** TASK DESCRIPTION **
The records below hold a stretch from the line with "Lemma tl_Init_spec c" through the line with "linked s h (default"; return exactly those lines, ends included, and nothing more.

[Saved data entries]
◆ ◆ ◆ ◆ ◆ ◆ ◆

(* ===== verification/TcPageMap3Correct.v ===== *)
(** * tcmalloc: the three-level tree implements a page map *)

From S2P Require Import Prelude.
From S2P Require Import TcCommon.
From S2P Require Import TcSpan.
From S2P Require Import TcPageMap.
From S2P Require Import TcPageMapCorrect.

Section Tree3.
Context (cfg : config) (BITS : Z) {A : Type} (Allocator : PagemapAllocator A).
Context (HB : 4 ≤ BITS ≤ 60) (Hhuge : kHugePageShift - kPageShift cfg ≤ kLeafBits3 BITS).
Local Abbreviation hb := (kHugePageShift - kPageShift cfg).
Local Abbreviation L := (kLeafBits3 BITS).
Local Abbreviation PM := (PageMap3 (A := A)).

Lemma bits3 : 2 ≤ L ∧ kMidBits3 BITS = L ∧ 0 ≤ BITS - L - L ∧ kRootBits3 BITS = BITS - L - L.
Proof.
  unfold kRootBits3, kMidBits3. fold L. pose proof (Z.div_mod (BITS + 2) 3).
  pose proof (Z.mod_pos_bound (BITS + 2) 3). unfold kLeafBits3 in *. lia.
Qed.

Lemma leaf_bits3 : 0 ≤ L.
Proof. pose proof bits3. lia. Qed.

Definition blocks3 (m : PM) : blocks := λ b,
  if decide (0 ≤ b < 2 ^ (BITS - L)) then root3_ m !! (b / 2 ^ L) ≫= (λ n, n !! (b mod 2 ^ L)) else None.
Definition covered3 (m : PM) (k : Z) : Prop := is_Some (blocks3 m (k / 2 ^ L)).

Lemma block_range3 k : 0 ≤ k / 2 ^ L < 2 ^ (BITS - L) ↔ 0 ≤ k < 2 ^ BITS.
Proof.
  pose proof bits3.
  assert (2 ^ BITS = 2 ^ L * 2 ^ (BITS - L)) as E by (rewrite <-Z.pow_add_r by lia; f_equal; lia).
  pose proof (Z.div_mod k (2 ^ L) ltac:(lia)). pose proof (Z.mod_pos_bound k (2 ^ L) ltac:(lia)).
  split; intros ?; nia.
Qed.
(* ===== verification/TcLinkedList.v ===== *)
(** * tcmalloc: linked lists

    internal/linked_list.h: the singly linked lists that run through free memory
    ([SLL_*] and [LinkedList]) and the doubly linked rings of [TList].  Using a
    null pointer and a failed assertion are [Fault]. *)

From S2P Require Import Prelude.

(** ** Singly linked lists *)

Section SLL.

(** The list and the memory: the word at the address of each element.  0 is the
    null pointer. *)
Record LinkedList := mk_ll { list_ : Z; length_ : Z; words : gmap Z Z }.

Definition ll_set_list (l : Z) : ST LinkedList unit :=
  modify (λ s, mk_ll l (length_ s) (words s)).
Definition ll_set_length (n : Z) : ST LinkedList unit :=
  modify (λ s, mk_ll (list_ s) (u32 n) (words s)).

Definition SLL_Next (t : Z) : ST LinkedList Z :=
  require (negb (t =? 0));;
  gets (λ s, default 0 (words s !! t)).

Definition SLL_SetNext (t n : Z) : ST LinkedList unit :=
  require (negb (t =? 0));;
  modify (λ s, mk_ll (list_ s) (length_ s) (<[t := n]> (words s))).

(** [SLL_Push] and [SLL_Pop] of [&list_]. *)
Definition SLL_Push (element : Z) : ST LinkedList unit :=
  l ← gets list_;
  SLL_SetNext element l;;
  ll_set_list element.

Definition SLL_Pop : ST LinkedList Z :=
  result ← gets list_;
  next ← SLL_Next result;
  ll_set_list next;;
  mret result.

Definition ll_Init : ST LinkedList unit := ll_set_list 0;; ll_set_length 0.
Definition ll_length : ST LinkedList Z := gets length_.
Definition ll_empty : ST LinkedList bool := gets (λ s, list_ s =? 0).

Definition ll_Push (ptr : Z) : ST LinkedList unit :=
  SLL_Push ptr;;
  n ← gets length_;
  ll_set_length (n + 1).

(** [TryPop]: the object, if there is one. *)
Definition TryPop : ST LinkedList (option Z) :=
  obj ← gets list_;
  if obj =? 0 then mret None
  else
    next ← SLL_Next obj;
    ll_set_list next;;
    n ← gets length_;
    ll_set_length (n - 1);;
    mret (Some obj).

(** The loop of [PushBatch]: element [i] is linked to element [i + 1]. *)
Fixpoint link_batch (batch : list Z) : ST LinkedList unit :=
  match batch with
  | x :: (y :: _) as rest => SLL_SetNext x y;; link_batch rest
  | _ => mret tt
  end.

(** [PushBatch(N, batch)]; [N] is the length of the list. *)
Definition PushBatch (batch : list Z) : ST LinkedList unit :=
  require (0 <? Z.of_nat (length batch));;
  link_batch batch;;
  l ← gets list_;
  SLL_SetNext (default 0 (last batch)) l;;
  ll_set_list (default 0 (head batch));;
  n ← gets length_;
  ll_set_length (n + Z.of_nat (length batch)).

Fixpoint pop_batch (n : nat) (p : Z) : ST LinkedList (list Z * Z) :=
  match n with
  | O => mret ([], p)
  | S n =>
      next ← SLL_Next p;
      r ← pop_batch n next;
      mret (p :: fst r, snd r)
  end.

Definition PopBatch (N : Z) : ST LinkedList (list Z) :=
  p ← gets list_;
  r ← pop_batch (Z.to_nat N) p;
  ll_set_list (snd r);;
  n ← gets length_;
  require (N <=? n);;
  ll_set_length (n - N);;
  mret (fst r).
End SLL.

(** ** Rings *)

(** [next_] and [prev_] of an element or a list head. *)
Record Elem (E : Type) := mk_elem { next_ : option E; prev_ : option E }.
Arguments mk_elem {_} _ _.
Arguments next_ {_} _.
Arguments prev_ {_} _.

Abbreviation links E := (gmap E (Elem E)).

Section TList.
Context {E : Type} `{Countable E}.

Definition get_next (e : E) : ST (links E) (option E) :=
  x ← gets (λ s, s !! e); x ← from_opt x; mret (next_ x).
Definition get_prev (e : E) : ST (links E) (option E) :=
  x ← gets (λ s, s !! e); x ← from_opt x; mret (prev_ x).
Definition set_next (e : E) (v : option E) : ST (links E) unit :=
  x ← gets (λ s, s !! e); x ← from_opt x; modify (λ s, <[e := mk_elem v (prev_ x)]> s).
Definition set_prev (e : E) (v : option E) : ST (links E) unit :=
  x ← gets (λ s, s !! e); x ← from_opt x; modify (λ s, <[e := mk_elem (next_ x) v]> s).

(** [Elem::remove], with the stores of debug builds. *)
Definition elem_remove (this : E) : ST (links E) bool :=
  next ← get_next this;
  prev ← get_prev this;
  p ← from_opt prev;
  pn ← get_next p;
  require (bool_decide (pn = Some this));;
  set_next p next;;
  n ← from_opt next;
  np ← get_prev n;
  require (bool_decide (np = Some this));;
  set_prev n prev;;
  set_prev this None;;
  set_next this None;;
  mret (bool_decide (next = prev)).

Definition elem_prepend (this item : E) : ST (links E) unit :=
  prev ← get_prev this;
  set_prev item prev;;
  set_next item (Some this);;
  p ← from_opt prev;
  set_next p (Some item);;
  set_prev this (Some item).

Definition elem_append (this item : E) : ST (links E) unit :=
  next ← get_next this;
  set_next item next;;
  set_prev item (Some this);;
  n ← from_opt next;
  set_prev n (Some item);;
  set_next this (Some item).

(** The operations of the list with head [h]. *)
Definition tl_Init (h : E) : ST (links E) unit :=
  modify (λ s, <[h := mk_elem (Some h) (Some h)]> s).

Definition tl_empty (h : E) : ST (links E) bool :=
  n ← get_next h; mret (bool_decide (n = Some h)).

Fixpoint tl_length_loop (fuel : nat) (h e : E) (result : Z) : ST (links E) Z :=
  match fuel with
  | O => out_of_fuel
  | S fuel =>
      if bool_decide (e = h) then mret result
      else
        next ← get_next e;
        e ← from_opt next;
        tl_length_loop fuel h e (u64 (result + 1))
  end.
Definition tl_length (fuel : nat) (h : E) : ST (links E) Z :=
  next ← get_next h;
  e ← from_opt next;
  tl_length_loop fuel h e 0.

Definition tl_first (h : E) : ST (links E) E :=
  e ← tl_empty h;
  require (negb e);;
  n ← get_next h;
  from_opt n.
Definition tl_last (h : E) : ST (links E) E :=
  e ← tl_empty h;
  require (negb e);;
  p ← get_prev h;
  from_opt p.

Definition tl_prepend (h item : E) : ST (links E) unit := elem_append h item.
Definition tl_append (h item : E) : ST (links E) unit := elem_prepend h item.
Definition tl_remove (item : E) : ST (links E) bool := elem_remove item.

(** Iteration from [begin()] to [end()]: the elements that are visited. *)
Fixpoint iterate (fuel : nat) (it end_ : E) : ST (links E) (list E) :=
  match fuel with
  | O => out_of_fuel
  | S fuel =>
      if bool_decide (it = end_) then mret []
      else
        next ← get_next it;
        n ← from_opt next;
        rest ← iterate fuel n end_;
        mret (it :: rest)
  end.
Definition tl_elements (fuel : nat) (h : E) : ST (links E) (list E) :=
  next ← get_next h;
  e ← from_opt next;
  iterate fuel e h.
End TList.
Lemma path_app s a l1 x l2 z : path s a (l1 ++ x :: l2) z ↔ path s a l1 x ∧ path s x l2 z.
Proof. revert a. induction l1 as [|y l1 IH]; intros a; simpl; [done|]. rewrite IH. tauto. Qed.

(** The first and the last link of a path. *)
Lemma path_first s a l z : path s a l z → linked s a (default z (head l)).
Proof. destruct l; simpl; [done|]. by intros [? _]. Qed.

Lemma path_last s a l z : path s a l z → linked s (default a (last l)) z.
Proof.
  destruct l as [|y l] using rev_ind; simpl; [done|]. rewrite last_snoc. simpl.
  rewrite path_app. by intros [_ ?].
Qed.

(** ** Single steps *)

Lemma get_next_spec a b (Q : option E → links E → Prop) s :
  nxt s a = Some b → Q (Some b) s → wp true (get_next a) Q s.
Proof.
  unfold nxt. intros (x & Hx & Hb)%bind_Some HQ. unfold get_next. do 2 wp_step. rewrite Hx.
  wp_step. wp_step; [done|]. wp_step. by rewrite Hb.
Qed.

Lemma get_prev_spec a b (Q : option E → links E → Prop) s :
  prv s a = Some b → Q (Some b) s → wp true (get_prev a) Q s.
Proof.
  unfold prv. intros (x & Hx & Hb)%bind_Some HQ. unfold get_prev. do 2 wp_step. rewrite Hx.
  wp_step. wp_step; [done|]. wp_step. by rewrite Hb.
Qed.

(** A store changes one link. *)
Definition with_next s s' a v : Prop :=
  dom s' = dom s ∧ (∀ x, nxt s' x = if decide (x = a) then v else nxt s x) ∧ (∀ x, prv s' x = prv s x).
Definition with_prev s s' a v : Prop :=
  dom s' = dom s ∧ (∀ x, prv s' x = if decide (x = a) then v else prv s x) ∧ (∀ x, nxt s' x = nxt s x).

Lemma set_next_spec a v (Q : unit → links E → Prop) s :
  a ∈ dom s → (∀ s', with_next s s' a v → Q tt s') → wp true (set_next a v) Q s.
Proof.
  intros [x Hx]%elem_of_dom HQ. unfold set_next. do 2 wp_step. rewrite Hx. wp_step. wp_step; [done|].
  wp_step. apply HQ. split_and!.
  - rewrite dom_insert_L. apply elem_of_dom_2 in Hx. set_solver.
  - intros y. unfold nxt. destruct (decide (y = a)) as [->|Hne].
    + by rewrite lookup_insert_eq.
    + by rewrite lookup_insert_ne.
  - intros y. unfold prv. destruct (decide (y = a)) as [->|Hne].
    + by rewrite lookup_insert_eq, Hx.
    + by rewrite lookup_insert_ne.
Qed.

Lemma set_prev_spec a v (Q : unit → links E → Prop) s :
  a ∈ dom s → (∀ s', with_prev s s' a v → Q tt s') → wp true (set_prev a v) Q s.
Proof.
  intros [x Hx]%elem_of_dom HQ. unfold set_prev. do 2 wp_step. rewrite Hx. wp_step. wp_step; [done|].
  wp_step. apply HQ. split_and!.
  - rewrite dom_insert_L. apply elem_of_dom_2 in Hx. set_solver.
  - intros y. unfold prv. destruct (decide (y = a)) as [->|Hne].
    + by rewrite lookup_insert_eq.
    + by rewrite lookup_insert_ne.
  - intros y. unfold nxt. destruct (decide (y = a)) as [->|Hne].
    + by rewrite lookup_insert_eq, Hx.
    + by rewrite lookup_insert_ne.
Qed.

Lemma nxt_dom s a b : nxt s a = Some b → a ∈ dom s.
Proof. unfold nxt. intros (x & Hx & _)%bind_Some. by apply elem_of_dom_2 in Hx. Qed.

Lemma prv_dom s a b : prv s a = Some b → a ∈ dom s.
Proof. unfold prv. intros (x & Hx & _)%bind_Some. by apply elem_of_dom_2 in Hx. Qed.

(** ** One list changes *)

Lemma rings_update c s s' h l l' :
  rings c s → c !! h = Some l → path s' h l' h → NoDup l' →
  (∀ y, y ∈ l' → y ∈ l ∨ off_lists c y) →
  (∀ y, y ≠ h → y ∉ l → ¬ off_lists c y → nxt s' y = nxt s y ∧ prv s' y = prv s y) →
  rings (<[h := l']> c) s'.
Proof.
  intros [Rp Rn Ri Ra] Hh Hp Hnd Hin Hfr.
  assert (∀ h2 l2 y, h2 ≠ h → c !! h2 = Some l2 → y ∈ h2 :: l2 → y ≠ h ∧ y ∉ l ∧ ¬ off_lists c y) as Hoth.
  { intros h2 l2 y Hne H2 [->|Hy]%elem_of_cons.
    - split_and!; [done| |intros [? _]; congruence]. intros Hl. pose proof (Ri _ _ _ Hh Hl). congruence.
    - split_and!.
      + intros ->. pose proof (Ri _ _ _ H2 Hy). congruence.
      + intros Hl. by apply Hne, (Ra h2 l2 h l y).
      + intros [_ Hoff]. by apply (Hoff h2 l2). }
  split.
  - intros h2 l2 [[<- <-]|[Hne H2]]%lookup_insert_Some; [done|].
    apply (path_ext s); [| |by apply Rp].
    + intros y Hy. destruct (Hoth h2 l2 y) as (? & ? & ?); [done..|]. by apply Hfr.
    + intros y Hy. destruct (Hoth h2 l2 y) as (? & ? & ?); [done|done|set_solver|]. by apply Hfr.
  - intros h2 l2 [[<- <-]|[Hne H2]]%lookup_insert_Some; [done|by eapply Rn].
  - intros h2 l2 x [[<- <-]|[Hne H2]]%lookup_insert_Some Hx.
    + apply Hin in Hx as [Hx|[Hx Hoff]].
      * pose proof (Ri _ _ _ Hh Hx). rewrite lookup_insert_ne by congruence. done.
      * rewrite lookup_insert_ne by congruence. done.
    + pose proof (Ri _ _ _ H2 Hx). rewrite lookup_insert_ne by congruence. done.
  - intros h1 l1 h2 l2 x. rewrite !lookup_insert_Some.
    intros [[<- <-]|[Hne1 H1]] [[<- <-]|[Hne2 H2]] Hx1 Hx2; [done| | |by eapply Ra].
    + apply Hin in Hx1 as [Hx1|[_ Hoff]]; [by eapply Ra|by apply Hoff in H2].
    + apply Hin in Hx2 as [Hx2|[_ Hoff]]; [by eapply Ra|by apply Hoff in H1].
Qed.

Lemma tl_Init_spec c h s (Q : unit → links E → Prop) :
  rings c s → off_lists c h →
  (∀ s', rings (<[h := []]> c) s' → dom s' = {[h]} ∪ dom s → Q tt s') → wp true (tl_Init h) Q s.
Proof.
  intros [Rp Rn Ri Ra] [Hh Hoff] HQ. unfold tl_Init. wp_step. apply HQ; [|apply dom_insert_L].
  assert (∀ y, y ≠ h → nxt (<[h := mk_elem (Some h) (Some h)]> s) y = nxt s y ∧
    prv (<[h := mk_elem (Some h) (Some h)]> s) y = prv s y) as Hfr.
  { intros y Hy. unfold nxt, prv. by rewrite lookup_insert_ne. }
  split.
  - intros h2 l2 [[<- <-]|[Hne H2]]%lookup_insert_Some.
    + simpl. unfold linked, nxt, prv. by rewrite lookup_insert_eq.
    + apply (path_ext s); [| |by apply Rp].
      * intros y [->|Hy]%elem_of_cons; [by apply Hfr|]. apply Hfr. intros ->. by apply (Hoff h2 l2).
      * intros y [Hy| ->%list_elem_of_singleton]%elem_of_app; [|by apply Hfr].
        apply Hfr. intros ->. by apply (Hoff h2 l2).
  - intros h2 l2 [[<- <-]|[Hne H2]]%lookup_insert_Some; [apply NoDup_nil_2|by eapply Rn].
  - intros h2 l2 x [[<- <-]|[Hne H2]]%lookup_insert_Some Hx; [by apply not_elem_of_nil in Hx|].
    rewrite lookup_insert_ne; [by eapply Ri|]. intros ->. by apply (Hoff h2 l2).
  - intros h1 l1 h2 l2 x. rewrite !lookup_insert_Some.
    intros [[<- <-]|[Hne1 H1]] [[<- <-]|[Hne2 H2]] Hx1 Hx2; [done| | |by eapply Ra].
    + by apply not_elem_of_nil in Hx1.
    + by apply not_elem_of_nil in Hx2.
Qed.

Section Lists.
Context (c : gmap E (list E)) (s : links E) (R : rings c s).

Lemma head_off h l x : c !! h = Some l → off_lists c x → x ≠ h ∧ x ∉ l.
Proof. intros Hh [Hn Ho]. split; [congruence|by eapply Ho]. Qed.

Lemma head_item h l : c !! h = Some l → h ∉ l.
Proof. intros Hh Hl. pose proof (r_item _ _ R _ _ _ Hh Hl). congruence. Qed.

(** The neighbours of the head. *)
Lemma ring_first h l : c !! h = Some l →
  linked s h (default h (head l)) ∧ default h (head l) ∈ h :: l.
Proof.
  intros Hh. split; [by apply path_first, R|]. destruct l; [left|right; left].
Qed.

Lemma ring_last h l : c !! h = Some l →
  linked s (default h (last l)) h ∧ default h (last l) ∈ h :: l.
Proof.
  intros Hh. split; [by apply path_last, R|].
  destruct (last l) as [y|] eqn:Ey; [right; by apply last_Some_elem_of|left].
Qed.

Lemma tl_prepend_spec h l x (Q : unit → links E → Prop) :
  c !! h = Some l → off_lists c x → x ∈ dom s →
  (∀ s', rings (<[h := x :: l]> c) s' → dom s' = dom s → Q tt s') → wp true (tl_prepend h x) Q s.
Proof.
  intros Hh Hx Hd HQ. destruct (head_off h l x Hh Hx) as [Hxh Hxl].
  pose proof (head_item h l Hh) as Hhl. pose proof (r_nodup _ _ R _ _ Hh) as Hnd.
  destruct (ring_first h l Hh) as [[Hn Hp] Hin]. pose proof (r_path _ _ R _ _ Hh) as Hpath.
  set (n := default h (head l)) in *.
  assert (x ≠ n) as Hxn by (intros ->; set_solver).
  unfold tl_prepend, elem_append. wp_step. eapply get_next_spec; [done|].
  wp_step. apply set_next_spec; [done|]. intros s1 (D1 & N1 & P1).
  wp_step. apply set_prev_spec; [by rewrite D1|]. intros s2 (D2 & P2 & N2).
  wp_step. wp_step; [done|]. wp_step.
  apply set_prev_spec; [rewrite D2, D1; by eapply prv_dom|]. intros s3 (D3 & P3 & N3).
  apply set_next_spec; [rewrite D3, D2, D1; by eapply nxt_dom|]. intros s4 (D4 & N4 & P4).
  assert (∀ y, nxt s4 y = if decide (y = h) then Some x else if decide (y = x) then Some n else nxt s y) as N.
  { intros y. by rewrite N4, N3, N2, N1. }
  assert (∀ y, prv s4 y = if decide (y = n) then Some x else if decide (y = x) then Some h else prv s y) as P.
  { intros y. by rewrite P4, P3, P2, P1. }
  apply HQ; [|congruence]. eapply rings_update; [done|done| | | |].
  - split; [split|].
    + by rewrite N, decide_True.
    + rewrite P, decide_False, decide_True by done. done.
    + destruct l as [|y l]; simpl in *.
      * unfold linked. subst n. rewrite N, P, decide_False, !decide_True by done. done.
      * subst n. apply NoDup_cons in Hnd as [Hyl Hnd]. destruct Hpath as [_ Hpath]. split.
        -- unfold linked. rewrite N, P, decide_False, !decide_True by done. done.
        -- apply (path_ext s); [| |done]; intros z Hz.
           ++ rewrite N, !decide_False by set_solver. done.
           ++ rewrite P, !decide_False by set_solver. done.
  - by apply NoDup_cons.
  - intros y [->|Hy]%elem_of_cons; [by right|by left].
  - intros y Hyh Hyl Hyo. assert (y ≠ x) by (by intros ->). assert (y ≠ n) by (intros ->; set_solver).
    by rewrite N, P, !decide_False by done.
Qed.

Lemma tl_append_spec h l x (Q : unit → links E → Prop) :
  c !! h = Some l → off_lists c x → x ∈ dom s →
  (∀ s', rings (<[h := l ++ [x]]> c) s' → dom s' = dom s → Q tt s') → wp true (tl_append h x) Q s.
Proof.
  intros Hh Hx Hd HQ. destruct (head_off h l x Hh Hx) as [Hxh Hxl].
  pose proof (head_item h l Hh) as Hhl. pose proof (r_nodup _ _ R _ _ Hh) as Hnd.
  destruct (ring_last h l Hh) as [[Hn Hp] Hin]. pose proof (r_path _ _ R _ _ Hh) as Hpath.
  set (q := default h (last l)) in *.
  assert (x ≠ q) as Hxq by (intros ->; set_solver).
  unfold tl_append, elem_prepend. wp_step. eapply get_prev_spec; [done|].
  wp_step. apply set_prev_spec; [done|]. intros s1 (D1 & P1 & N1).
  wp_step. apply set_next_spec; [by rewrite D1|]. intros s2 (D2 & N2 & P2).
  wp_step. wp_step; [done|]. wp_step.
  apply set_next_spec; [rewrite D2, D1; by eapply nxt_dom|]. intros s3 (D3 & N3 & P3).
  apply set_prev_spec; [rewrite D3, D2, D1; by eapply prv_dom|]. intros s4 (D4 & P4 & N4).
  assert (∀ y, nxt s4 y = if decide (y = q) then Some x else if decide (y = x) then Some h else nxt s y) as N.
  { intros y. by rewrite N4, N3, N2, N1. }
  assert (∀ y, prv s4 y = if decide (y = h) then Some x else if decide (y = x) then Some q else prv s y) as P.
  { intros y. by rewrite P4, P3, P2, P1. }
  apply HQ; [|congruence]. eapply rings_update; [done|done| | | |].
  - apply path_app. split.
    + destruct l as [|y l _] using rev_ind; simpl in *.
      * unfold linked. subst q. rewrite N, P, decide_True, decide_False, decide_True by done. done.
      * subst q. rewrite last_snoc in *. simpl in *. apply path_app in Hpath as [Hpath _].
        apply NoDup_app in Hnd as (_ & Hyl & _). apply path_app. split.
        -- apply (path_ext s); [| |done]; intros z Hz.
           ++ rewrite N, !decide_False by set_solver. done.
           ++ rewrite P, !decide_False by set_solver. done.
        -- unfold path, linked. rewrite N, P, decide_True, decide_False, decide_True by done. done.
    + unfold path, linked. rewrite N, P, decide_False, !decide_True by done. done.
  - apply NoDup_app. split_and!; [done|set_solver|apply NoDup_singleton].
  - intros y [Hy| ->%list_elem_of_singleton]%elem_of_app; [by left|by right].
  - intros y Hyh Hyl Hyo. assert (y ≠ x) by (by intros ->). assert (y ≠ q) by (intros ->; set_solver).
    by rewrite N, P, !decide_False by done.
Qed.

(** Taking [x] out of a path. *)
Lemma path_remove s' a l1 x l2 z :
  path s a l1 x → path s x l2 z →
  NoDup (l1 ++ x :: l2) → a ∉ l1 ++ x :: l2 → z ∉ l1 ++ x :: l2 →
  (∀ y, nxt s' y = if decide (y = x) then None else
    if decide (y = default a (last l1)) then Some (default z (head l2)) else nxt s y) →
  (∀ y, prv s' y = if decide (y = x) then None else
    if decide (y = default z (head l2)) then Some (default a (last l1)) else prv s y) →
  path s' a (l1 ++ l2) z.
Proof.
  intros H1 H2 Hnd Ha Hz N P.
  destruct l1 as [|p l1 _] using rev_ind; simpl in *.
  - destruct l2 as [|n l2]; simpl in *.
    + unfold linked. rewrite N, P. repeat case_decide; first [done|set_solver].
    + apply NoDup_cons in Hnd as [Hx [Hn Hnd]%NoDup_cons]. destruct H2 as [_ H2]. split.
      * unfold linked. rewrite N, P. repeat case_decide; first [done|set_solver].
      * apply (path_ext s); [| |done]; intros y Hy.
        -- rewrite N, !decide_False by set_solver. done.
        -- rewrite P, !decide_False by set_solver. done.
  - rewrite last_snoc in *. simpl in *. apply path_app in H1 as [H1 _].
    rewrite <-(assoc_L (++)) in *. simpl in *. apply NoDup_app in Hnd as (Hn1 & Hd & Hn2).
    apply NoDup_cons in Hn2 as [Hp Hn2]. apply NoDup_cons in Hn2 as [Hx Hn2].
    apply path_app. split.
    + apply (path_ext s); [| |done]; intros y Hy.
      * rewrite N, !decide_False by set_solver. done.
      * rewrite P, !decide_False; [done| |set_solver]. destruct l2; set_solver.
    + destruct l2 as [|n l2]; simpl in *.
      * unfold linked. rewrite N, P. repeat case_decide; first [done|set_solver].
      * apply NoDup_cons in Hn2 as [Hn Hn2]. destruct H2 as [_ H2]. split.
        -- unfold linked. rewrite N, P. repeat case_decide; first [done|set_solver].
        -- apply (path_ext s); [| |done]; intros y Hy.
           ++ rewrite N, !decide_False by set_solver. done.
           ++ rewrite P, !decide_False by set_solver. done.
Qed.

◆ ◆ ◆ ◆ ◆ ◆ ◆

** SOLVED PROBLEM **
Lemma tl_Init_spec c h s (Q : unit → links E → Prop) :
  rings c s → off_lists c h →
  (∀ s', rings (<[h := []]> c) s' → dom s' = {[h]} ∪ dom s → Q tt s') → wp true (tl_Init h) Q s.
Proof.
  intros [Rp Rn Ri Ra] [Hh Hoff] HQ. unfold tl_Init. wp_step. apply HQ; [|apply dom_insert_L].
  assert (∀ y, y ≠ h → nxt (<[h := mk_elem (Some h) (Some h)]> s) y = nxt s y ∧
    prv (<[h := mk_elem (Some h) (Some h)]> s) y = prv s y) as Hfr.
  { intros y Hy. unfold nxt, prv. by rewrite lookup_insert_ne. }
  split.
  - intros h2 l2 [[<- <-]|[Hne H2]]%lookup_insert_Some.
    + simpl. unfold linked, nxt, prv. by rewrite lookup_insert_eq.
    + apply (path_ext s); [| |by apply Rp].
      * intros y [->|Hy]%elem_of_cons; [by apply Hfr|]. apply Hfr. intros ->. by apply (Hoff h2 l2).
      * intros y [Hy| ->%list_elem_of_singleton]%elem_of_app; [|by apply Hfr].
        apply Hfr. intros ->. by apply (Hoff h2 l2).
  - intros h2 l2 [[<- <-]|[Hne H2]]%lookup_insert_Some; [apply NoDup_nil_2|by eapply Rn].
  - intros h2 l2 x [[<- <-]|[Hne H2]]%lookup_insert_Some Hx; [by apply not_elem_of_nil in Hx|].
    rewrite lookup_insert_ne; [by eapply Ri|]. intros ->. by apply (Hoff h2 l2).
  - intros h1 l1 h2 l2 x. rewrite !lookup_insert_Some.
    intros [[<- <-]|[Hne1 H1]] [[<- <-]|[Hne2 H2]] Hx1 Hx2; [done| | |by eapply Ra].
    + by apply not_elem_of_nil in Hx1.
    + by apply not_elem_of_nil in Hx2.
Qed.

Section Lists.
Context (c : gmap E (list E)) (s : links E) (R : rings c s).

Lemma head_off h l x : c !! h = Some l → off_lists c x → x ≠ h ∧ x ∉ l.
Proof. intros Hh [Hn Ho]. split; [congruence|by eapply Ho]. Qed.

Lemma head_item h l : c !! h = Some l → h ∉ l.
Proof. intros Hh Hl. pose proof (r_item _ _ R _ _ _ Hh Hl). congruence. Qed.

(** The neighbours of the head. *)
Lemma ring_first h l : c !! h = Some l →
  linked s h (default h (head l)) ∧ default h (head l) ∈ h :: l.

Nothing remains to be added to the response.